--- WORK INSTRUCTIONS ---
All entries below are to be duplicated verbatim.

.....

(** X7. A new pairing supersedes the old one: when [paired.add(S, R)] finds
    [S] in a connection with another peer [X] (not [R]), [X] is sent the
    betrayal notification, [X] no longer resolves to any connection, and [S]
    resolves to the new, unconfirmed connection with [R]. *)
Theorem paired_add_supersedes p S R con :
  Handlers.registry_ok p ->
  UserData.id S ≠ UserData.id R ->
  Handlers.paired.deref (UserData.id S) p = Some con ->
  let X :=
    if decide (UserData.id S = UserData.id (Handlers.Connection.sender con))
    then Handlers.Connection.receiver con
    else Handlers.Connection.sender con in
  let told :=
    if decide (UserData.id S = UserData.id (Handlers.Connection.sender con))
    then Emit X (betrayedSending (UserData.id S))
    else Emit X (betrayedReceiving (UserData.id S)) in
  UserData.id X ≠ UserData.id R ->
  told ∈ (Handlers.paired.add S R p).2 ∧
  Handlers.paired.deref (UserData.id X) (Handlers.paired.add S R p).1 = None ∧
  Handlers.paired.deref (UserData.id S) (Handlers.paired.add S R p).1
    = Some (Handlers.Connection.mk S false R false INIT).
Proof.
  intros Hok Hne Hderef X told HX. unfold Handlers.paired.deref in Hderef.
  destruct (Handlers.paired._connections p !! UserData.id S) as [ref|] eqn:Hk;
    [|done].
  destruct (Hok _ ref Hk) as (con' & Hh & Hdist & Hpart & Hs & Hr).
  assert (con' = con) as -> by congruence.
  assert (UserData.id X ≠ UserData.id S) as HXS.
  { subst X. case_decide as HS; [congruence|].
    destruct Hpart; congruence. }
  split; [|split].
  - unfold Handlers.paired.add.
    rewrite (paired_clear_resolved p _ ref con Hk Hh).
    destruct (Handlers.paired.clear (UserData.id R) _) as [p2 out2].
    simpl. apply elem_of_app. left. subst told X.
    case_decide as HS.
    + rewrite <- HS. by left.
    + destruct Hpart as [|HS']; [done|]. rewrite <- HS'. by left.
  - pose proof (paired_clear_lookup (Handlers.paired.clear (UserData.id S) p).1
                  (UserData.id R) (UserData.id X)) as Hsub.
    unfold Handlers.paired.add.
    rewrite (paired_clear_resolved p _ ref con Hk Hh) in Hsub |- *.
    destruct (Handlers.paired.clear (UserData.id R) _) as [p2 out2].
    simpl in *. unfold Handlers.paired.deref. simpl.
    rewrite !lookup_insert_ne by done.
    destruct (Handlers.paired._connections p2 !! UserData.id X) as [ref'|]
      eqn:HX2; [|done].
    specialize (Hsub ref' eq_refl).
    apply lookup_delete_Some in Hsub as [HnR Hsub].
    apply lookup_delete_Some in Hsub as [HnS _].
    subst X. case_decide; congruence.
  - destruct (paired_add_stores p S R) as (HS' & _ & Hheap).
    unfold Handlers.paired.deref. rewrite HS', Hheap.
    by apply list_lookup_middle.
Qed.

.....

--- SOLVED EXERCISE ---
(** X7. A new pairing supersedes the old one: when [paired.add(S, R)] finds
    [S] in a connection with another peer [X] (not [R]), [X] is sent the
    betrayal notification, [X] no longer resolves to any connection, and [S]
    resolves to the new, unconfirmed connection with [R]. *)
Theorem paired_add_supersedes p S R con :
  Handlers.registry_ok p ->
  UserData.id S ≠ UserData.id R ->
  Handlers.paired.deref (UserData.id S) p = Some con ->
  let X :=
    if decide (UserData.id S = UserData.id (Handlers.Connection.sender con))
    then Handlers.Connection.receiver con
    else Handlers.Connection.sender con in
  let told :=
    if decide (UserData.id S = UserData.id (Handlers.Connection.sender con))
    then Emit X (betrayedSending (UserData.id S))
    else Emit X (betrayedReceiving (UserData.id S)) in
  UserData.id X ≠ UserData.id R ->
  told ∈ (Handlers.paired.add S R p).2 ∧
  Handlers.paired.deref (UserData.id X) (Handlers.paired.add S R p).1 = None ∧
  Handlers.paired.deref (UserData.id S) (Handlers.paired.add S R p).1
    = Some (Handlers.Connection.mk S false R false INIT).
Proof.
  intros Hok Hne Hderef X told HX. unfold Handlers.paired.deref in Hderef.
  destruct (Handlers.paired._connections p !! UserData.id S) as [ref|] eqn:Hk;
    [|done].
  destruct (Hok _ ref Hk) as (con' & Hh & Hdist & Hpart & Hs & Hr).
  assert (con' = con) as -> by congruence.
  assert (UserData.id X ≠ UserData.id S) as HXS.
  { subst X. case_decide as HS; [congruence|].
    destruct Hpart; congruence. }
  split; [|split].
  - unfold Handlers.paired.add.
    rewrite (paired_clear_resolved p _ ref con Hk Hh).
    destruct (Handlers.paired.clear (UserData.id R) _) as [p2 out2].
    simpl. apply elem_of_app. left. subst told X.
    case_decide as HS.
    + rewrite <- HS. by left.
    + destruct Hpart as [|HS']; [done|]. rewrite <- HS'. by left.
  - pose proof (paired_clear_lookup (Handlers.paired.clear (UserData.id S) p).1
                  (UserData.id R) (UserData.id X)) as Hsub.
    unfold Handlers.paired.add.
    rewrite (paired_clear_resolved p _ ref con Hk Hh) in Hsub |- *.
    destruct (Handlers.paired.clear (UserData.id R) _) as [p2 out2].
    simpl in *. unfold Handlers.paired.deref. simpl.
    rewrite !lookup_insert_ne by done.
    destruct (Handlers.paired._connections p2 !! UserData.id X) as [ref'|]
      eqn:HX2; [|done].
    specialize (Hsub ref' eq_refl).
    apply lookup_delete_Some in Hsub as [HnR Hsub].
    apply lookup_delete_Some in Hsub as [HnS _].
    subst X. case_decide; congruence.
  - destruct (paired_add_stores p S R) as (HS' & _ & Hheap).
    unfold Handlers.paired.deref. rewrite HS', Hheap.
    by apply list_lookup_middle.
Qed.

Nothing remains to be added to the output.